Saved data entries
::::
(** * Payment flows of the smart payment buttons: wallet capture and native

    A shallow embedding of [src/payment-flows/wallet-capture.js] and
    [src/payment-flows/native.js].

    Promises are run to their settled state: a promise-returning function
    is a state transformer that yields an [outcome] (resolved, rejected or
    still pending) together with the new state.  Every call that leaves the
    two modules (API calls, merchant callbacks, the socket, the popup,
    the logger) is recorded in a chronological trace, and its answer is
    read from an environment of oracles that may depend on the whole
    history so far.  An answer is available at the call, as a ZalgoPromise
    that resolves synchronously, so within a chain of promises that the
    code returns a continuation runs right after the call it waits for; a
    promise that never settles is [Pending] and its continuation never
    runs.

    Two things do not fit that picture and are modelled apart.  Where
    native.js drops a promise instead of returning it (the inner [close]
    behind its 500 ms timer, and [closeNative] when the inner [close] calls
    it), the caller goes on at once: what the dropped promise still has to
    do is left as a pending task of the page, which the event loop runs
    later, in any order and between any other operations.  And a merchant's
    [onApprove] is handed a [restart] action that it may call before it
    settles: an oracle says how often it does. *)

From stdpp Require Import base strings gmap list.
From Stdlib Require Import String List Bool Lia.
Import ListNotations.
Local Open Scope string_scope.
Local Open Scope list_scope.

(** ** JavaScript values *)

Inductive error_kind := GenericError | TypeError | PopupOpenError.

Record error := Error { err_kind : error_kind; err_message : string }.

Definition new_Error (msg : string) : error := Error GenericError msg.

(** A synchronous call either returns or throws. *)
Inductive result (A : Type) :=
| Ok (a : A)
| Throw (e : error).
Arguments Ok {A} a.
Arguments Throw {A} e.
(** *** Duplicates *)

Lemma report_debug_times : forall k s st l,
    s <> "" ->
    Dict.get "debug" (fields st) = Some "listofstrings" ->
    entries "debug" st = Some l ->
    exists st',
      times k (report "debug" (VStr s)) st = Ret tt st'
      /\ entries "debug" st' = Some (l ++ repeat (VStr s) k)%list.
Proof.
  induction k as [|k IH]; intros s st l Hs Hfield Hl; simpl.
  - exists st. split; [reflexivity |]. rewrite app_nil_r. exact Hl.
  - unfold bind, report, add_metadata, cascade_depth.
    change (add_metadata_rec convert_to_unicode level_char 5)
      with (add_metadata_body convert_to_unicode level_char
              (add_metadata_rec convert_to_unicode level_char 4)).
    rewrite (body_debug_exact _ s st l Hs Hfield Hl).
    destruct (IH s (store "debug" (l ++ [VStr s])%list st) (l ++ [VStr s])%list Hs)
      as [st' [Hrun Hentries]].
    + exact Hfield.
    + apply entries_store.
    + exists st'. split; [exact Hrun |].
      rewrite Hentries, <- app_assoc. reflexivity.
Qed.

(** C7 (as amended).  For every field of strings other than [debug] and
    every string that is not empty, reporting the string twice leaves
    exactly one occurrence of it in the list of the field, and the second
    report does not change that list; the field holds nothing yet or a
    list in which the string occurs at most once, as every list that
    reports have built does.  For [debug], [k] reports of the same string
    that is not empty append it [k] times.  The empty string is left out:
    it is never stored. *)
Theorem scalar_list_duplicates :
  (forall key s st l,
      key <> "debug" ->
      s <> "" ->
      Dict.get key (fields st) = Some "listofstrings" ->
      entries key st = Some l ->
      occurrences (VStr s) l <= 1 ->
      exists st1 st2 l2,
        report key (VStr s) st = Ret tt st1
        /\ report key (VStr s) st1 = Ret tt st2
        /\ entries key st1 = Some l2
        /\ entries key st2 = Some l2
        /\ occurrences (VStr s) l2 = 1)
  /\
  (forall k s st l,
      s <> "" ->
      Dict.get "debug" (fields st) = Some "listofstrings" ->
      entries "debug" st = Some l ->
      exists st' l',
        times k (report "debug" (VStr s)) st = Ret tt st'
        /\ entries "debug" st' = Some l'
        /\ l' = (l ++ repeat (VStr s) k)%list
        /\ occurrences (VStr s) l' = occurrences (VStr s) l + k).
Proof.
  split.
  - intros key s st l Hkey Hs Hfield Hl Hocc.
    destruct (report_string_entry key s st l Hkey Hs Hfield Hl) as [st1 [H1 [E1 F1]]].
    assert (Hfield1 : Dict.get key (fields st1) = Some "listofstrings").
    { rewrite (framed_fields _ _ _ F1). exact Hfield. }
    destruct (report_string_entry key s st1 _ Hkey Hs Hfield1 E1) as [st2 [H2 [E2 F2]]].
    exists st1, st2, (add_unique false (VStr s) l).
    repeat split; try assumption.
    + rewrite E2, add_unique_idem. reflexivity.
    + apply occurrences_add_unique. exact Hocc.
  - intros k s st l Hs Hfield Hl.
    destruct (report_debug_times k s st l Hs Hfield Hl) as [st' [Hrun He]].
    exists st', (l ++ repeat (VStr s) k)%list.
    repeat split; try assumption.
    rewrite occurrences_app. f_equal.
    apply occurrences_repeat.
Qed.

(** a tuple and the same tuple padded by hand are one entry *)
Lemma padded_stored_once : forall key vals st l,
    key <> "debug" ->
    some_text vals = true ->
    Dict.get key (fields st) = Some "listofstringtuples" ->
    entries key st = Some l ->
    occurrences (strs (padded key vals)) l <= 1 ->
    exists st1 st2 l2,
      report key (strs vals) st = Ret tt st1
      /\ report key (strs (padded key vals)) st1 = Ret tt st2
      /\ entries key st1 = Some l2
      /\ entries key st2 = Some l2
      /\ occurrences (strs (padded key vals)) l2 = 1
      /\ (l = [] -> l2 = [strs (padded key vals)]).
Proof.
  intros key vals st l Hne Hvals Hfield Hl Hocc.
  destruct (report_tuple_entry key vals st l Hne Hvals Hfield Hl) as [st1 [H1 [E1 F1]]].
  assert (Hfield1 : Dict.get key (fields st1) = Some "listofstringtuples").
  { rewrite (framed_fields _ _ _ F1). exact Hfield. }
  destruct (report_tuple_entry key (padded key vals) st1 _ Hne
              (some_text_padded key vals Hvals) Hfield1 E1) as [st2 [H2 [E2 F2]]].
  rewrite padded_idem in E2.
  exists st1, st2, (add_unique false (strs (padded key vals)) l).
  repeat split; try assumption.
  - rewrite E2, add_unique_idem. reflexivity.
  - apply occurrences_add_unique. exact Hocc.
  - intros ->. reflexivity.
Qed.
::::
What you have to do — Of the lines above, output exactly those from the line bearing "Inductive result (A" through the line bearing "rewrite (body_debug_exact _", inclusive.

Task result —
Inductive result (A : Type) :=
| Ok (a : A)
| Throw (e : error).
Arguments Ok {A} a.
Arguments Throw {A} e.
(** *** Duplicates *)

Lemma report_debug_times : forall k s st l,
    s <> "" ->
    Dict.get "debug" (fields st) = Some "listofstrings" ->
    entries "debug" st = Some l ->
    exists st',
      times k (report "debug" (VStr s)) st = Ret tt st'
      /\ entries "debug" st' = Some (l ++ repeat (VStr s) k)%list.
Proof.
  induction k as [|k IH]; intros s st l Hs Hfield Hl; simpl.
  - exists st. split; [reflexivity |]. rewrite app_nil_r. exact Hl.
  - unfold bind, report, add_metadata, cascade_depth.
    change (add_metadata_rec convert_to_unicode level_char 5)
      with (add_metadata_body convert_to_unicode level_char
              (add_metadata_rec convert_to_unicode level_char 4)).
    rewrite (body_debug_exact _ s st l Hs Hfield Hl).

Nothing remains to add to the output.